Tubilux Pharma sterile plant in Rome spanked in FDA warning letter

The FDA has slapped an Italian sterile manufacturer with a warning letter after an inspection raised questions about the contamination hazards tied to highly manual processes on its filling lines, then found its sterility testing processes lacked the rigor needed to assure safe products are being shipped to the U.S.

The warning letter was issued this month to Rome-based Tubilux Pharma and a highly redacted copy posted Tuesday to the FDA site.  

In it, the FDA first criticized the sterile drug maker for turbulent airflow over one of its aseptic processing lines. In addition, it noted that workers are having to reach over bowls while loading sterile container closure components to overcome poor design in the facility. Both of those factors pose “a significant contamination hazard” to Tubilux products, the letter reads.

On top of that, the FDA said that Tubilux was not testing for particulate in finished products despite the fact that investigators observed repeated instances of high particle count alarms during production of some products when they visited in December 2016.  

The FDA also said there was an issue with an impurity clogging a piece of equipment that repeatedly affected batch manufacturing.

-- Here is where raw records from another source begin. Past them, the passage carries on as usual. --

Lemma available_loop_eq (cart : Cart) (today : date) (s : Ledger)
    (cs : list Campaign) :
  forall (acc : list AvailableEntry) (s1 : Ledger),
    counters_unchanged s s1 ->
    exists s2,
      counters_unchanged s s2 /\
      available_loop decimal_str campaign_name cs cart today acc s1 =
        (Some (acc ++
               map (fun c =>
                      {| entry_campaign_id := campaign_id c;
                         entry_campaign_name := campaign_name c;
                         entry_applies_to := applies_to c;
                         entry_discount_amount :=
                           decimal_str (final_discount c cart s);
                         entry_discount_type := discount_type c;
                         entry_discount_value :=
                           decimal_str (discount_value c) |})
                 (filter
                    (fun c => get_applicable (preview_as_specified c cart today s))
                    cs))%list,
         s2).
Proof.
  induction cs as [|c cs IH]; intros acc s1 Hs1.
  - exists s1. split; [exact Hs1|]. simpl. now rewrite app_nil_r.
  - cbn [available_loop]. rewrite preview_discount_eq.
    destruct (counters_unchanged_reads s s1 c cart today Hs1) as [Hp Hf].
    rewrite Hp.
    assert (Hs1' : counters_unchanged s (ledger_after_preview c cart today s1)).
    { eapply counters_unchanged_trans; [exact Hs1|].
      apply ledger_after_preview_counters. }
    rewrite filter_cons.
    destruct (get_applicable (preview_as_specified c cart today s)) eqn:E.
    + destruct (preview_applicable_inv c cart today s E) as [-> _].
      cbn [dict_get preview_applicable String.eqb Ascii.eqb Bool.eqb].
      simpl dict_get. rewrite <- Hf.
      destruct (IH (acc ++ [{| entry_campaign_id := campaign_id c;
                               entry_campaign_name := campaign_name c;
                               entry_applies_to := applies_to c;
                               entry_discount_amount :=
                                 decimal_str (final_discount c cart s1);
                               entry_discount_type := discount_type c;
                               entry_discount_value :=
                                 decimal_str (discount_value c) |}])%list
                  (ledger_after_preview c cart today s1) Hs1')
        as (s2 & Hs2 & Heq).
      exists s2. split; [exact Hs2|].
      rewrite Heq. rewrite Hf.
      rewrite decide_True by (now apply Is_true_true).
      cbn [map]. now rewrite <- app_assoc.
    + destruct (IH acc (ledger_after_preview c cart today s1) Hs1')
        as (s2 & Hs2 & Heq).
      exists s2. split; [exact Hs2|].
      rewrite Heq.
      rewrite decide_False; [reflexivity|].
      intros H. apply Is_true_true in H. congruence.
Qed.

Lemma available_entries_eq (cart : Cart) (today : date) (s : Ledger)
    (cs : list Campaign) :
  map (fun c =>
         {| entry_campaign_id := campaign_id c;
            entry_campaign_name := campaign_name c;
            entry_applies_to := applies_to c;
            entry_discount_amount := decimal_str (final_discount c cart s);
            entry_discount_type := discount_type c;
            entry_discount_value := decimal_str (discount_value c) |})
    (filter (fun c => get_applicable (preview_as_specified c cart today s)) cs)
  = map (fun c =>
           {| entry_campaign_id := campaign_id c;
              entry_campaign_name := campaign_name c;
              entry_applies_to := applies_to c;
              entry_discount_amount :=
                decimal_str
                  (get_discount (fst (preview_discount c cart today s)));
              entry_discount_type := discount_type c;
              entry_discount_value := decimal_str (discount_value c) |})
      (filter
         (fun c => get_applicable (fst (preview_discount c cart today s))) cs).
Proof.
  induction cs as [|c cs IH]; [reflexivity|].
  rewrite !filter_cons, preview_result_eq.
  destruct (get_applicable (preview_as_specified c cart today s)) eqn:E.
  - rewrite !decide_True by (now apply Is_true_true).
    cbn [map]. rewrite IH. f_equal.
    rewrite preview_result_eq.
    destruct (preview_applicable_inv c cart today s E) as [-> _].
    reflexivity.
  - rewrite !decide_False; [exact IH| |];
      intros H; apply Is_true_true in H; congruence.
Qed.

(** X21: the listing of available campaigns never fails, lists (in the
    order of the queryset) exactly the active campaigns whose preview on the
    ledger of the request is applicable, each with the discount that preview
    shows, and changes no counter, however many campaigns it previews. *)
Theorem available_lists_applicable
    (campaigns : list Campaign) (cart : Cart) (today : date) (s : Ledger) :
  fst (available decimal_str campaign_name campaigns cart today s) =
    Some (map (fun c =>
                 {| entry_campaign_id := campaign_id c;
                    entry_campaign_name := campaign_name c;
                    entry_applies_to := applies_to c;
                    entry_discount_amount :=
                      decimal_str
                        (get_discount (fst (preview_discount c cart today s)));
                    entry_discount_type := discount_type c;
                    entry_discount_value := decimal_str (discount_value c) |})
            (filter
               (fun c => get_applicable (fst (preview_discount c cart today s)))
               (filter (fun c => is_active c) campaigns))) /\
  counters_unchanged s
    (snd (available decimal_str campaign_name campaigns cart today s)).
Proof.
  unfold available.
  destruct (available_loop_eq cart today s
              (filter (fun c => is_active c) campaigns) [] s
              (counters_unchanged_refl s)) as (s2 & Hs2 & Heq).
  rewrite Heq. simpl. split; [|exact Hs2].
  f_equal. apply available_entries_eq.
Qed.

End Endpoints.

Section RedeemEndpoint.

Variable decimal_str : Decimal -> string.

Lemma redeem_response_committed (c : Campaign) (d : Decimal) :
  redeem_response decimal_str (redeem_committed c d) =
    (200, [ ("applicable", VBool true);
            ("discount_amount", VStr (decimal_str d));
            ("applies_to", VApplies (applies_to c)) ]).
Proof. reflexivity. Qed.

Lemma redeem_response_rejected (c : Campaign) (reason : option string) :
  redeem_response decimal_str (preview_rejected c reason) =
    (400, [ ("applicable", VBool false);
            ("reason", VStr (reason_or reason "Not applicable."));
            ("discount_amount", VStr (decimal_str 0));
            ("applies_to", VApplies (applies_to c)) ]).
Proof. reflexivity. Qed.

(** X22: the redeem endpoint answers 200 exactly when the redemption was
    committed: then the body carries the previewed discount as a string and
    the usage counter of the customer and day has gone up by one.  Otherwise
    it answers 400 with the reason of the preview and a zero amount, and no
    counter has changed.  The rejection under the lock, which has no amount
    to convert, passes through unchanged with 400. *)
Theorem redeem_view_status
    (c : Campaign) (cart : Cart) (today : date) (s : Ledger) :
  let p := fst (preview_discount c cart today s) in
  let s' := snd (redeem_view decimal_str c cart today s) in
  let k := usage_key c (customer cart) today in
  (exists status body,
     fst (redeem_view decimal_str c cart today s) = Some (status, body) /\
     if get_applicable p then
       status = 200 /\
       get_applicable body = true /\
       dict_get "discount_amount" body
         = Some (VStr (decimal_str (get_discount p))) /\
       txn_count s' k = txn_count s k + 1
     else
       status = 400 /\
       get_applicable body = false /\
       get_reason body = get_reason p /\
       dict_get "discount_amount" body = Some (VStr (decimal_str 0)) /\
       counters_unchanged s s') /\
  redeem_response decimal_str race_rejected = (400, race_rejected).
Proof.
  simpl. split; [|reflexivity].
  unfold redeem_view.
  pose proof (redeem_txn_count c cart today s
                (usage_key c (customer cart) today)) as Hcount.
  rewrite bool_decide_eq_true_2, andb_true_r in Hcount by reflexivity.
  revert Hcount.
  rewrite redeem_discount_eq, preview_result_eq. simpl.
  destruct (get_applicable (preview_as_specified c cart today s)) eqn:E;
    simpl; intros Hcount.
  - destruct (preview_applicable_inv c cart today s E) as [Hp _].
    rewrite Hp. rewrite redeem_response_committed.
    eexists. eexists. split; [reflexivity|].
    repeat split; assumption.
  - unfold preview_as_specified in *.
    destruct (first_failing (ordered_checks c cart today s)) as [reason|];
      [|discriminate].
    rewrite redeem_response_rejected.
    eexists. eexists. split; [reflexivity|].
    split; [reflexivity | split; [reflexivity | split; [reflexivity | split]]];
      try reflexivity.
    apply ledger_after_preview_counters.
Qed.

End RedeemEndpoint.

Aseptic filling can be tricky and companies large and small struggle with it. Teva in May said it would lay off 500 employees at its sterile manufacturing site in Godollo, Hungary, and sell or close the plant by next year after struggling to resolve issues laid out by the FDA in a warning letter last year.

RELATED: Teva laying off 500 at struggling sterile injectables plant in Hungary

Earlier this year, the FDA sent a hard-hitting letter to management of B. Braun because of what it called persistent problems at a plant in California that makes parenteral drugs.